(WFXR) — The Virginia Department of Wildlife Resources (DWR) is continuing to work with various wildlife health labs to determine the cause of birds dying across the Commonwealth. Investigators and experts are looking at all avenues for the cause of illness or death, such as toxicology (herbicides and pesticides), viral, bacterial, and parasitology.

The DWR started seeing reports of sick and dying birds with eye issues and neurological symptoms in late May. These symptoms were seen in young common grackles, blue jays, European starlings, and American robins. Songbirds also showed signs of avian sickness but the numbers reported were low.

In early June, the department was able to pinpoint the areas that would be most likely affected by this mortality event throughout Virginia. That included Alexandria, Arlington, Clarke, Fairfax, Falls Church, Fauquier, Frederick, Loudoun, Manassas, Prince William, Shenandoah, Warren, and Winchester counties.

The DWR says that those affected areas saw a decrease of 50 percent of reports of dead or sick birds. The Animal League of Arlington (ARLA) also reported a drop of an average of 17 reports per day during early June to 1.5 reports per day in July.

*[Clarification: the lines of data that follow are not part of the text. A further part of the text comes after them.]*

(* ===== verification/WorkspacePathsProperties.v ===== *)
(** What the operations of a workspace on paths do: a write followed by a read, a
    move of a file to another workspace, and the modes of [open_file] that the
    rights of the user do not cover. *)

From Stdlib Require Import Ascii.
From S2P Require Import Prelude PyString Types ApiManifest Chunk LocalManifest FileOperations.
From S2P Require Import FileContent Storage FileTransactions FileRefinement FileProperties Merging.
From S2P Require Import EntryTransactions EntryProperties WorkspaceFile WorkspaceFileProperties.
From S2P Require Import WorkspacePaths.

Import Byte.

(** ** What there is under a path *)

Section under.
Context (w : Workspace).

(** A file with this content, or nothing, where a file may be created. *)
Inductive under (s : FTState) (path : FsPath) (name : EntryName) : bytes → Prop :=
  | under_file m : file_at w s (path ++ [name]) m → under s path name (bytes_of s m)
  | under_nothing pid parent : free_name w s path name pid parent → under s path name [].

(** The files that the path does not lead to are the same, and a path that led
    somewhere still leads there. *)
Record others_kept (s s' : FTState) (path : FsPath) : Prop := {
  ok_files e m : tree s e = Some (LFile m) → resolves (tree s') path (ws_id w) ≠ Some e →
    tree s' e = tree s e;
  ok_paths q e : resolves (tree s) q (ws_id w) = Some e → resolves (tree s') q (ws_id w) = Some e }.

(** Every folder and every file of the tree are what they were, but the data of one file. *)
Lemma others_kept_file s s' path m m' :
  file_at w s path m → file_at w s' path m' → lf_id m' = lf_id m →
  (∀ e, e ≠ lf_id m → tree s' e = tree s e) → others_kept s s' path.
Proof.
  intros [Hp Hr] [Hp' Hr'] Hid Ht. split.
  - intros e x Hx Hne. apply Ht. congruence.
  - intros q e <-. apply resolves_same. intros e'.
    destruct (decide (e' = lf_id m)) as [->|]; [|left; by apply Ht]. right. exists m, m'. split.
    + apply (fy_current _ _ _ Hr).
    + rewrite <-Hid. apply (fy_current _ _ _ Hr').
Qed.
Lemma others_kept_new s s' path name pid parent m :
  free_name w s path name pid parent → file_at w s' (path ++ [name]) m → tree s (lf_id m) = None →
  one_more s s' name pid (lf_id m) parent → others_kept s s' (path ++ [name]).
Proof.
  intros [Hw Hname _ _] [Hp' _] Hnew (Hne & (parent' & Hparent' & Hc) & Ht). split.
  - intros e x Hx Hd. apply Ht; [|congruence]. intros ->.
    pose proof (wr_parent _ _ _ _ _ _ Hw). congruence.
  - intros q e. apply resolves_mono. intros e' f Hf.
    destruct (decide (e' = pid)) as [->|Hpid].
    + exists parent'. split; [done|]. rewrite (wr_parent _ _ _ _ _ _ Hw) in Hf. injection Hf as <-.
      rewrite Hc. by apply insert_subseteq.
    + exists f. split; [|done]. rewrite Ht; [done|done|congruence].
Qed.
Lemma others_kept_read s s1 s2 path :
  others_kept s s1 path → (∀ e, tree s2 e = tree s1 e) → others_kept s s2 path.
Proof.
  intros [Hf Hp] Ht. assert (∀ q, resolves (tree s2) q (ws_id w) = resolves (tree s1) q (ws_id w)) as Hr
    by (intros; by apply resolves_ext).
  split; intros *; rewrite Hr; [rewrite Ht; apply Hf|apply Hp].
Qed.
End under.

(** What [read_bytes] gives of a file with this content. *)
Definition read_back (c : bytes) (size offset : Z) : bytes :=
  let n := Z.of_nat (length c) in
  take (Z.to_nat (if size <? 0 then n else size)) (drop (Z.to_nat (if offset <? 0 then n else offset)) c).

(** C13: a write by path and then a read by path. Where the path leads to a file
    whose data is local, or to nothing in a folder where the user may write,
    [write_bytes] ends and says how much it wrote; then [read_bytes] ends and gives
    the part that is asked for of the old content, cut at the offset when
    [truncate] says so, with the data written at the offset, or at the end when it is
    negative. All the other files are untouched and all the paths still lead where
    they led. *)
Theorem path_write_read local_author now digest cache_size fuel w s path name c data offset truncate
    size roffset (Hfresh : Inj (=) (=) (ws_fresh w)) (Hfuel : (0 < fuel)%nat)
    (Hrole : role_in (ws_role w) WRITE_RIGHT_ROLES = true) (Hunder : under w s path name c) :
  ∃ s1 s2,
    write_bytes local_author now digest w (path ++ [name]) data offset truncate s
      = (s1, Ok (Z.of_nat (length data))) ∧
    read_bytes now cache_size fuel w (path ++ [name]) size roffset s1
      = (s2, Ok (read_back (written_at c data offset truncate) size roffset)) ∧
    others_kept w s s2 (path ++ [name]).
Proof.
  assert (ws_role w ≠ None) as Hread by (intros E; by rewrite E in Hrole).
  assert (∃ s1 m, write_bytes local_author now digest w (path ++ [name]) data offset truncate s
      = (s1, Ok (Z.of_nat (length data))) ∧ file_at w s1 (path ++ [name]) m ∧
      bytes_of s1 m = written_at c data offset truncate ∧ others_kept w s s1 (path ++ [name]))
    as (s1 & m & E1 & Hat & Hc & Hkept).
  { destruct Hunder as [m Hat|pid parent Hfree].
    - destruct (write_bytes_path_ok local_author now digest w s path name m data offset truncate Hat Hrole)
        as (s1 & m1 & E1 & Hat1 & Hid1 & Hc1 & Ht1).
      exists s1, m1. split_and!; try done. by eapply (others_kept_file w s s1 _ m m1).
    - destruct (write_bytes_new_ok local_author now digest w s path name pid parent data offset truncate Hfree)
        as (s1 & m1 & E1 & Hat1 & Hc1 & Hnew & Hmore).
      exists s1, m1. split_and!; try done. by eapply (others_kept_new w). }
  destruct (read_bytes_ok now cache_size fuel w s1 _ m size roffset Hfuel Hat Hread) as (s2 & E2 & _ & _ & Ht2).
  exists s1, s2. split_and!; [done| |by eapply others_kept_read].
  rewrite E2, Hc. done.
Qed.

(** C14: a move of a file to another workspace. The user may write in both, the
    source is a file whose data is local, and the name of the target is free. The
    blocks are copied one after the other until nothing is left, so that with turns
    enough for the size of the file the move ends: the target is a file with the
    whole content, in blocks stored locally, the source has no longer its name, and
    every other entry of the two workspaces is the same. *)
Theorem move_between_workspaces local_author now digest cache_size fuel w from turns depth s
    spath sname spid sparent sm tpath tname tpid tparent
    (Hfresh : Inj (=) (=) (ws_fresh w)) (Hfrom : Inj (=) (=) (ws_fresh from)) (Hfuel : (0 < fuel)%nat)
    (Hsource : file_at from s.2 (spath ++ [sname]) sm)
    (Hname : fd_children sparent !! sname = Some (lf_id sm))
    (Hparent : EntryProperties.writable (ws_id from) (ws_role from) s.2 spath spid sparent)
    (Htarget : free_name w s.1 tpath tname tpid tparent)
    (Hturns : Z.of_nat (length (bytes_of s.2 sm)) <= (Z.of_nat turns - 1) * DEFAULT_BLOCK_SIZE)
    (Hone : (0 < turns)%nat) :
  ∃ s' tm,
    move local_author now digest cache_size fuel w from false turns depth (spath ++ [sname])
      (tpath ++ [tname]) s = (s', Ok tt) ∧
    file_at w s'.1 (tpath ++ [tname]) tm ∧ bytes_of s'.1 tm = bytes_of s.2 sm ∧
    others_kept w s.1 s'.1 (tpath ++ [tname]) ∧
    name_removed s.2 s'.2 spid sparent sname.
Proof.
  destruct s as [s o]. cbn [fst snd] in *.
  pose proof (wr_role _ _ _ _ _ _ Hparent) as Hrole.
  assert (ws_role from ≠ None) as Hread by (intros E; by rewrite E in Hrole).
  destruct (is_dir_ok now from o (spath ++ [sname]) (lf_id sm) (LFile sm) Hread) as (o1 & E1 & Hq1);
    [apply Hsource|apply (fy_current _ _ _ (fa_ready _ _ _ _ Hsource))|done|].
  assert (file_at from o1 (spath ++ [sname]) sm) as Hsource1.
  { destruct Hsource as [Hp Hr]. split; [|by eapply ready_quiet].
    by rewrite (resolves_ext (tree o)) by (intros; by apply tree_quiet). }
  destruct (copyfile_ok local_author now digest cache_size fuel Hfuel w from turns (spath ++ [sname])
    tpath tname tpid tparent DEFAULT_BLOCK_SIZE sm (bytes_of o sm) (s, o1))
    as ([s2 o2] & tm & E2 & Hcopy & Hnew & Hmore & Ho2); try done.
  { exact (content_quiet _ _ _ (fq_storage _ _ Hq1)). }
  destruct Hcopy as [Hsource2 _ Htm Hcopied]. cbn [fst snd] in *.
  assert (∀ e, tree o2 e = tree o e) as Ht2.
  { intros e. rewrite Ho2. by apply tree_quiet. }
  destruct (unlink_ok now from o2 spath sname spid sparent sm) as (o3 & E3 & Hrm & Hoth).
  { destruct Hparent as [H1 H2 H3 H4 H5]. split; [done| |by rewrite Ht2|done|done].
    by rewrite (resolves_ext (tree o)). }
  { done. }
  { rewrite Ht2. apply (fy_current _ _ _ (fa_ready _ _ _ _ Hsource)). }
  exists (s2, o3), tm. cbn [fst snd]. split_and!; [|done| | |].
  - unfold move, move_copy.
    rewrite (bind_Ok _ _ _ (s, o1) false) by (unfold in_source, source_ws; by rewrite E1).
    rewrite (bind_Ok _ _ _ _ _ E2). unfold in_source, source_ws. by rewrite E3.
  - rewrite Hcopied. apply take_ge. lia.
  - by eapply others_kept_new.
  - split; [exact Hrm|]. intros e He. by rewrite Hoth.
Qed.

(** C37: what a reader of a workspace can do to its files. [write_bytes] on a path is
    refused, whatever is there, and nothing changes; but [open_file] asks for no more
    than the right to read in any mode that has neither "w" nor "x" as it is written,
    and what it gives in a mode such as "r+b" or "ab" takes the writes: the file of
    the path has then the new content. *)
Theorem reader_writes_by_file local_author now digest w s path m mode f0 data offset
    truncate (Hfresh : Inj (=) (=) (ws_fresh w))
    (Hrole : ws_role w = Some READER) (Hat : file_at w s path m)
    (Hw : raw_mode_has "w"%char mode = false) (Hx : raw_mode_has "x"%char mode = false)
    (Hmode : workspace_file 0 mode = Ok f0) (Hbin : mode_has "b" (wfi_mode f0) = true) :
  write_bytes local_author now digest w path data offset truncate s = (s, Err FSReadOnlyError) ∧
  ∃ f s1, open_file local_author now w path mode s = (s1, Ok f) ∧
    let opened := ref_open (wfi_mode f0) (bytes_of s m) in
    (rf_writable opened = true →
       ∃ f2 s2 m2, file_write now (ws_fresh w) (ws_key w) digest (PyBytes data) (f, s1)
           = ((f2, s2), Ok (Z.of_nat (length data))) ∧
         lf_id m2 = lf_id m ∧ tree s2 (lf_id m) = Some (LFile m2) ∧
         bytes_of s2 m2 = rf_content (ref_op Documented (OpWrite data) opened).1).
Proof.
  split.
  { unfold write_bytes, open_or_create, try_catch, file_create, create_entry, check_write_rights,
      check_read_rights, mbind, stM_bind, raise_if. by rewrite Hrole. }
  destruct (open_file_ok local_author now digest w s path m mode 0 f0 Hat) as (s1 & f & E1 & Hs1);
    [by rewrite Hrole|by rewrite Hw|done..|].
  exists f, s1. split; [exact E1|]. intros opened Hwr.
  destruct (write_ok now (ws_fresh w) (ws_key w) digest (ws_download w) 0 1 ltac:(lia)
    (lf_id m) (wfi_fd f) (f, s1) opened data Hs1) as ([f2 s2] & E2 & Hs2).
  cbn [ref_op] in E2, Hs2. cbn [ref_op]. rewrite Hwr in *. cbn [negb snd] in E2.
  unfold run_op, fmap, stM_fmap in E2.
  destruct (file_write _ _ _ _ _ (f, s1)) as [x [n|e]] eqn:E3; [|discriminate E2].
  injection E2 as -> ->.
  inversion Hs2 as [r1 w1 a1 pos1 mode1 s' m2 c2 Hid Hinv Hc2 Ef]. subst.
  eexists _, _, m2. split_and!; [reflexivity|done| |done].
  rewrite <-Hid. apply (oo_current _ _ _ (fi_open _ _ _ _ Hinv)).
Qed.

(** ** Witnesses *)

(** The file of [FileProperties.ex_state], "a" in the root of the workspace. *)
Definition wp_root : LocalFolderish :=
  {| fd_base := BWorkspace (mkWorkspaceManifest FileProperties.ex_device 0 1 1 0 0 {[ "a"%string := 2%N ]});
     fd_need_sync := false; fd_updated := 0; fd_children := {[ "a"%string := 2%N ]};
     fd_confined_entries := ∅; fd_filtered_entries := ∅ |}.
Definition wp_ws_state : FTState :=
  mkFTState (mkStorage {[1%N := LFolderish wp_root; 2%N := LFile FileProperties.ex_file]} {[2%N := {[4%N]}]} ∅ None
    FileProperties.ex_chunks ∅ 0 ∅ 1) ∅ 0 [].
Definition wp_workspace (role : RealmRole) : Workspace :=
  mkWorkspace 1 (Some role) (λ _, false) FileProperties.ex_fresh EntryProperties.ex_load (λ _, Err FSRemoteError) [].
(** An empty workspace. *)
Definition wp_other_root : LocalFolderish :=
  {| fd_base := BWorkspace (mkWorkspaceManifest FileProperties.ex_device 0 1 1 0 0 ∅);
     fd_need_sync := false; fd_updated := 0; fd_children := ∅;
     fd_confined_entries := ∅; fd_filtered_entries := ∅ |}.
Definition wp_other_state : FTState :=
  mkFTState (mkStorage {[1%N := LFolderish wp_other_root]} ∅ ∅ None ∅ ∅ 0 ∅ 0) ∅ 0 [].

Lemma wp_file_at role : file_at (wp_workspace role) wp_ws_state ["a"%string] FileProperties.ex_file.
Proof.
  destruct FileProperties.ex_state_inv as [[Hfd Hcur Hwf Hst] Hd Hc Hdu Hp Hfr].
  split; [reflexivity|]. split; [reflexivity|exact Hwf|exact Hst|exact Hd|reflexivity|done|exact Hp|exact Hfr].
Qed.
Lemma wp_parent_writable role :
  role_in (Some role) WRITE_RIGHT_ROLES = true →
  EntryProperties.writable 1 (Some role) wp_ws_state [] 1 wp_root.
Proof.
  intros Hrole. split; [exact Hrole|reflexivity..|].
  intros n n' id H H'. cbn in H, H'. apply lookup_singleton_Some in H as [<- _], H' as [<- _]. done.
Qed.
Lemma wp_free_name : free_name (wp_workspace OWNER) wp_other_state [] "c" 1 wp_other_root.
Proof. split; [by split|done..]. Qed.

Lemma path_write_read_witness :
  ∃ s1 s2,
    write_bytes FileProperties.ex_device 5 (λ d, d) (wp_workspace CONTRIBUTOR) ["a"%string] [x7a; x79] 3 true wp_ws_state
      = (s1, Ok 2) ∧
    read_bytes 5 0 1 (wp_workspace CONTRIBUTOR) ["a"%string] (-1) 0 s1
      = (s2, Ok [x61; x62; x63; x7a; x79]).
Proof.
  destruct (path_write_read FileProperties.ex_device 5 (λ d, d) 0 1 (wp_workspace CONTRIBUTOR) wp_ws_state [] "a"
    (bytes_of wp_ws_state FileProperties.ex_file) [x7a; x79] 3 true (-1) 0) as (s1 & s2 & E1 & E2 & _).
  - exact FileProperties.ex_fresh_inj.
  - lia.
  - reflexivity.
  - apply under_file. exact (wp_file_at CONTRIBUTOR).
  - exists s1, s2. split; [exact E1|]. etrans; [exact E2|]. vm_compute. reflexivity.
Defined.
Lemma move_between_workspaces_witness :
  ∃ s' tm,
    move FileProperties.ex_device 5 (λ d, d) 0 1 (wp_workspace OWNER) (wp_workspace MANAGER) false 2 0
      ["a"%string] ["c"%string] (wp_other_state, wp_ws_state) = (s', Ok tt) ∧
    file_at (wp_workspace OWNER) s'.1 ["c"%string] tm ∧
    bytes_of s'.1 tm = [x61; x62; x63; x64; x65; x66; x67; x68; x69; x6a].
Proof.
  destruct (move_between_workspaces FileProperties.ex_device 5 (λ d, d) 0 1 (wp_workspace OWNER) (wp_workspace MANAGER)
    2 0 (wp_other_state, wp_ws_state) [] "a" 1 wp_root FileProperties.ex_file [] "c" 1 wp_other_root)
    as (s' & tm & E & Hat & Hc & _).
  - exact FileProperties.ex_fresh_inj.
  - exact FileProperties.ex_fresh_inj.
  - lia.
  - exact (wp_file_at MANAGER).
  - reflexivity.
  - exact (wp_parent_writable MANAGER eq_refl).
  - exact wp_free_name.
  - vm_compute. discriminate.
  - lia.
  - exists s', tm. split; [exact E|]. split; [exact Hat|]. rewrite Hc. vm_compute. reflexivity.
Defined.
(** The mode "r+b". *)
Lemma reader_writes_witness :
  ∃ f s1 f2 s2 m2,
    open_file FileProperties.ex_device 5 (wp_workspace READER) ["a"%string] "r+b" wp_ws_state = (s1, Ok f) ∧
    file_write 5 FileProperties.ex_fresh [] (λ d, d) (PyBytes [x7a]) (f, s1) = ((f2, s2), Ok 1) ∧
    tree s2 2%N = Some (LFile m2) ∧
    bytes_of s2 m2 = [x7a; x62; x63; x64; x65; x66; x67; x68; x69; x6a].
Proof.
  destruct (reader_writes_by_file FileProperties.ex_device 5 (λ d, d) (wp_workspace READER) wp_ws_state ["a"%string]
    FileProperties.ex_file "r+b" (mkWorkspaceFile false false false false 0 0 INIT ["r"; "+"; "b"]%char) [x7a] 0 false)
    as [_ (f & s1 & E1 & H)].
  - exact FileProperties.ex_fresh_inj.
  - reflexivity.
  - exact (wp_file_at READER).
  - reflexivity.
  - reflexivity.
  - reflexivity.
  - reflexivity.
  - destruct H as (f2 & s2 & m2 & E2 & _ & Hm2 & Hc2); [reflexivity|].
    exists f, s1, f2, s2, m2. split; [exact E1|]. split; [exact E2|]. split; [exact Hm2|].
    rewrite Hc2. vm_compute. reflexivity.
Defined.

Virginia wildlife officials recommend that people continue to not use bird feeders in the affected areas until further notice. To prevent the possible spread of the mortality event, they advise the rest of the Commonwealth to remove bird feeders if there are reports of multiple dead birds observed on a property over a short period of time.

Feeders and birdbaths should also be cleaned and disinfected. The DWR recommends a 10 percent bleach solution (one-part bleach mixed with nine-parts water), then rinse with water and leave it to air dry. To keep wild birds healthy, it is best to clean bird feeders and baths at least every two weeks.

However, if you encounter a sick or dead bird, you are asked to report it to the DWR by clicking here.

The department also states that to dispose of the dead bird properly, place it in a plastic bag, seal it, and discard it with the trash. On the other hand, you can bury the bird three feet in the ground.